Phishing and spyware are hammering medium to small businesses, according to a
new study.
”Medium and smaller businesses have lower access to expertise,” says
Bob Hansmann, a senior manager for Trend Micro, Inc., a security company
based in Tokyo and with U.S. headquarters in Cuptertino, Calif. ”The
greater access you have to expertise, the better prepared you are.

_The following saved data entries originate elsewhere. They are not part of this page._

Definition decode_u32 (b0 b1 b2 b3 : Z) : Z :=
  Z.lor (Z.lor (Z.lor (u32 (Z.shiftl b0 24)) (u32 (Z.shiftl b1 16))) (u32 (Z.shiftl b2 8))) b3.

(** The shifts of [int32_t] for the line number, with two's complement results. *)
Definition decode_i32 (b0 b1 b2 b3 : Z) : Z :=
  Z.lor (Z.lor (Z.lor (i32 (Z.shiftl b0 24)) (i32 (Z.shiftl b1 16))) (i32 (Z.shiftl b2 8))) b3.

(** [memcpy_s(dst, sizeof(dst), &buf[offset], n)] and [dst[n - 1] = '\0'], for an
    array [dst] of the entry. *)
Definition copy_array (n : Z) (dst b : list Z) (offset : Z) : option (list Z) :=
  src ← rd b offset n;
  d ← (obj_memcpy_s dst 0 n src n).2;
  wr d (n - 1) [0].

(** [SilogRemoteDeserializeEntry] on a buffer object of [bufSize] bytes; the
    entry is [None] when the output pointer is null. *)
Definition SilogRemoteDeserializeEntry (buf : option (list Z)) (bufSize : Z)
    (entry : option logEntry_t) : option (ErrorCode * option logEntry_t) :=
  match buf, entry with
  | Some b, Some e =>
    if bufSize <? SILOG_REMOTE_ENTRY_SIZE then Some (SILOG_INVALID_ARG, entry)
    else
      let offset := 0 in
      tsb ← rd b offset 8;
      let offset := offset + SILOG_REMOTE_TS_SIZE in
      pidb ← rd b offset 8;
      let offset := offset + SILOG_REMOTE_PID_SIZE in
      tidb ← rd b offset 4;
      let offset := offset + SILOG_REMOTE_TID_SIZE in
      lvb ← rd b offset 1;
      let offset := offset + SILOG_REMOTE_LEVEL_SIZE in
      lnb ← rd b offset 4;
      let offset := offset + SILOG_REMOTE_LINE_SIZE in
      t ← copy_array SILOG_TAG_MAX_LEN (tag e) b offset;
      let offset := offset + SILOG_TAG_MAX_LEN in
      f ← copy_array SILOG_FILE_MAX_LEN (file e) b offset;
      let offset := offset + SILOG_FILE_MAX_LEN in
      m ← copy_array SILOG_MSG_MAX_LEN (msg e) b offset;
      match tsb, pidb, tidb, lvb, lnb with
      | [t0; t1; t2; t3; t4; t5; t6; t7], [p0; p1; p2; p3; p4; p5; p6; p7],
        [i0; i1; i2; i3], [lv], [n0; n1; n2; n3] =>
          Some (SILOG_OK, Some (MkEntry
            (decode_ts t0 t1 t2 t3 t4 t5 t6 t7)
            (i32 (decode_u64 p0 p1 p2 p3 p4 p5 p6 p7))
            (i32 (decode_u32 i0 i1 i2 i3))
            lv t f (u32 (decode_i32 n0 n1 n2 n3)) m
            (u16 (len (cstr m))) 1))
      | _, _, _, _, _ => None
      end
  | _, _ => Some (SILOG_NULL_PTR, entry)
  end.

(** ** The bytes of a number *)

Lemma byte_at_val x k : 0 <= k -> byte_at x k = (x / 2 ^ k) mod 256.
Proof.
  intros Hk. unfold byte_at, u8. rewrite Z.shiftr_div_pow2 by done.
  change 255 with (Z.ones 8). rewrite Z.land_ones by lia. apply Z.mod_mod; lia.
Qed.

Lemma byte_at_range x k : is_u8 (byte_at x k).
Proof. apply u8_range. Qed.

(** Joining a byte to the right of a number already shifted. *)
Lemma lor_shift_byte a b m n :
  m = n + 8 -> 0 <= b < 256 -> 0 <= n ->
  Z.lor (Z.shiftl a m) (Z.shiftl b n) = Z.shiftl (a * 256 + b) n.
Proof.
  intros -> Hb Hn. rewrite Z.add_comm, <- (Z.shiftl_shiftl a 8 n), <- Z.shiftl_lor by lia. f_equal.
  rewrite Z.shiftl_mul_pow2 by lia. change (2 ^ 8) with 256.
  assert (Z.land (a * 256) b = 0) as Hd.
  { apply Z.bits_inj'. intros i Hi. rewrite Z.land_spec, Z.bits_0. change 256 with (2 ^ 8).
    destruct (Z.lt_ge_cases i 8); [by rewrite Z.mul_pow2_bits_low by lia|].
    rewrite <- (Z.mod_small b (2 ^ 8)) by lia. rewrite Z.mod_pow2_bits_high by lia.
    apply andb_false_r. }
  rewrite Z.add_nocarry_lxor, Z.lxor_lor by done. done.
Qed.

Lemma u64_shift_byte b n : 0 <= b < 256 -> 0 <= n <= 56 -> u64 (Z.shiftl b n) = Z.shiftl b n.
Proof.
  intros Hb Hn. apply u64_small. unfold is_u64. rewrite Z.shiftl_mul_pow2 by lia.
  pose proof (Z.pow_le_mono_r 2 n 56 ltac:(lia) ltac:(lia)).
  pose proof (Z.pow_pos_nonneg 2 n ltac:(lia) ltac:(lia)). nia.
Qed.

Lemma u32_shift_byte b n : 0 <= b < 256 -> 0 <= n <= 24 -> u32 (Z.shiftl b n) = Z.shiftl b n.
Proof.
  intros Hb Hn. apply u32_small. unfold is_u32. rewrite Z.shiftl_mul_pow2 by lia.
  pose proof (Z.pow_le_mono_r 2 n 24 ltac:(lia) ltac:(lia)).
  pose proof (Z.pow_pos_nonneg 2 n ltac:(lia) ltac:(lia)). nia.
Qed.

(** Big-endian value of a list of bytes, most significant first. *)
Definition be_val (l : list Z) : Z := foldl (fun v b => v * 256 + b) 0 l.

Ltac byte_hyps :=
  repeat match goal with
  | H : Forall is_u8 (_ :: _) |- _ => apply Forall_cons in H as [? H]
  end; unfold is_u8 in *; change (2 ^ 8) with 256 in *.

Lemma decode_u64_val b0 b1 b2 b3 b4 b5 b6 b7 :
  Forall is_u8 [b0; b1; b2; b3; b4; b5; b6; b7] ->
  decode_u64 b0 b1 b2 b3 b4 b5 b6 b7 = be_val [b0; b1; b2; b3; b4; b5; b6; b7].
Proof.
  intros H. byte_hyps. unfold decode_u64. rewrite !u64_shift_byte by lia.
  rewrite <- (Z.shiftl_0_r b7).
  rewrite (lor_shift_byte b0 b1 56 48), (lor_shift_byte _ b2 48 40), (lor_shift_byte _ b3 40 32),
    (lor_shift_byte _ b4 32 24), (lor_shift_byte _ b5 24 16), (lor_shift_byte _ b6 16 8),
    (lor_shift_byte _ b7 8 0) by lia.
  rewrite !Z.shiftl_0_r. done.
Qed.

Lemma decode_u32_val b0 b1 b2 b3 :
  Forall is_u8 [b0; b1; b2; b3] -> decode_u32 b0 b1 b2 b3 = be_val [b0; b1; b2; b3].
Proof.
  intros H. byte_hyps. unfold decode_u32. rewrite !u32_shift_byte by lia.
  rewrite <- (Z.shiftl_0_r b3).
  rewrite (lor_shift_byte b0 b1 24 16), (lor_shift_byte _ b2 16 8), (lor_shift_byte _ b3 8 0) by lia.
  rewrite !Z.shiftl_0_r. done.
Qed.

Lemma decode_i32_val b0 b1 b2 b3 :
  Forall is_u8 [b0; b1; b2; b3] -> u32 (decode_i32 b0 b1 b2 b3) = be_val [b0; b1; b2; b3].
Proof.
  intros H. byte_hyps. unfold decode_i32.
  set (s := if b0 <? 128 then b0 else b0 - 256).
  assert (i32 (Z.shiftl b0 24) = Z.shiftl s 24) as ->.
  { rewrite !Z.shiftl_mul_pow2 by lia. unfold i32, s. case_if.
    - rewrite Z.mod_small; lia.
    - rewrite <- (Z.mod_add _ (-1)), Z.mod_small; lia. }
  rewrite (i32_small (Z.shiftl b1 16)), (i32_small (Z.shiftl b2 8))
    by (unfold is_i32; rewrite Z.shiftl_mul_pow2 by lia; lia).
  rewrite <- (Z.shiftl_0_r b3).
  rewrite (lor_shift_byte s b1 24 16), (lor_shift_byte _ b2 16 8), (lor_shift_byte _ b3 8 0) by lia.
  rewrite !Z.shiftl_0_r. unfold be_val, u32, s. cbn [foldl]. case_if.
  - rewrite Z.mod_small; lia.
  - rewrite <- (Z.mod_add _ 1), Z.mod_small; lia.
Qed.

Otherwise, there might be someone in the company who reads up on it and
runs with the first solution they come across so they can move on to the
next problem.”
The study, which was done by Trend Micro, shows that organizations
lacking IT departments are clearly experiencing increasing problems with
security threats — from spam to spyware to phishing. For respondents
from small- and medium-sized businesses that have IT support, 38 percent
in the United States; 30 percent in Japan, and 44 percent in Germany said
they had contacted IT about a security concern or breach within the past
three months.
The findings spotlight the challenge smaller organizations face in
scaling IT resources to provide technical advice, conduct system scans,
clean machines manually, deploy patches and security policies, and
educate staff in order to enable a secure working environment, according
to Trend Micro analysts.
Hansmann, in a one-on-one interview with eSecurityPlanet, notes
that the study also shows that 46 percent of small to medium business
customers reported having problems with spyware, while 35 percent of
enterprise customers reported the same. Hansmann also notes that these
numbers closely correlate with the statistics that show that 54 percent
of small- and medium-sized businesses have an IT staff, while 91 percent
of enterprise customers have their own staffs.
But Hansmann says there’s another aspect to spyware and phishing that is
making the threats harder to deal with.
”It’s the newness of the problem,” he explains. ”These are emerging
threats. The old problems, like viruses and even spam, have been around
for a while. But the new problems that are only about a year old… it
contributes to the expertise problem. The problems are new. The solutions
are new. They don’t have experts in house.”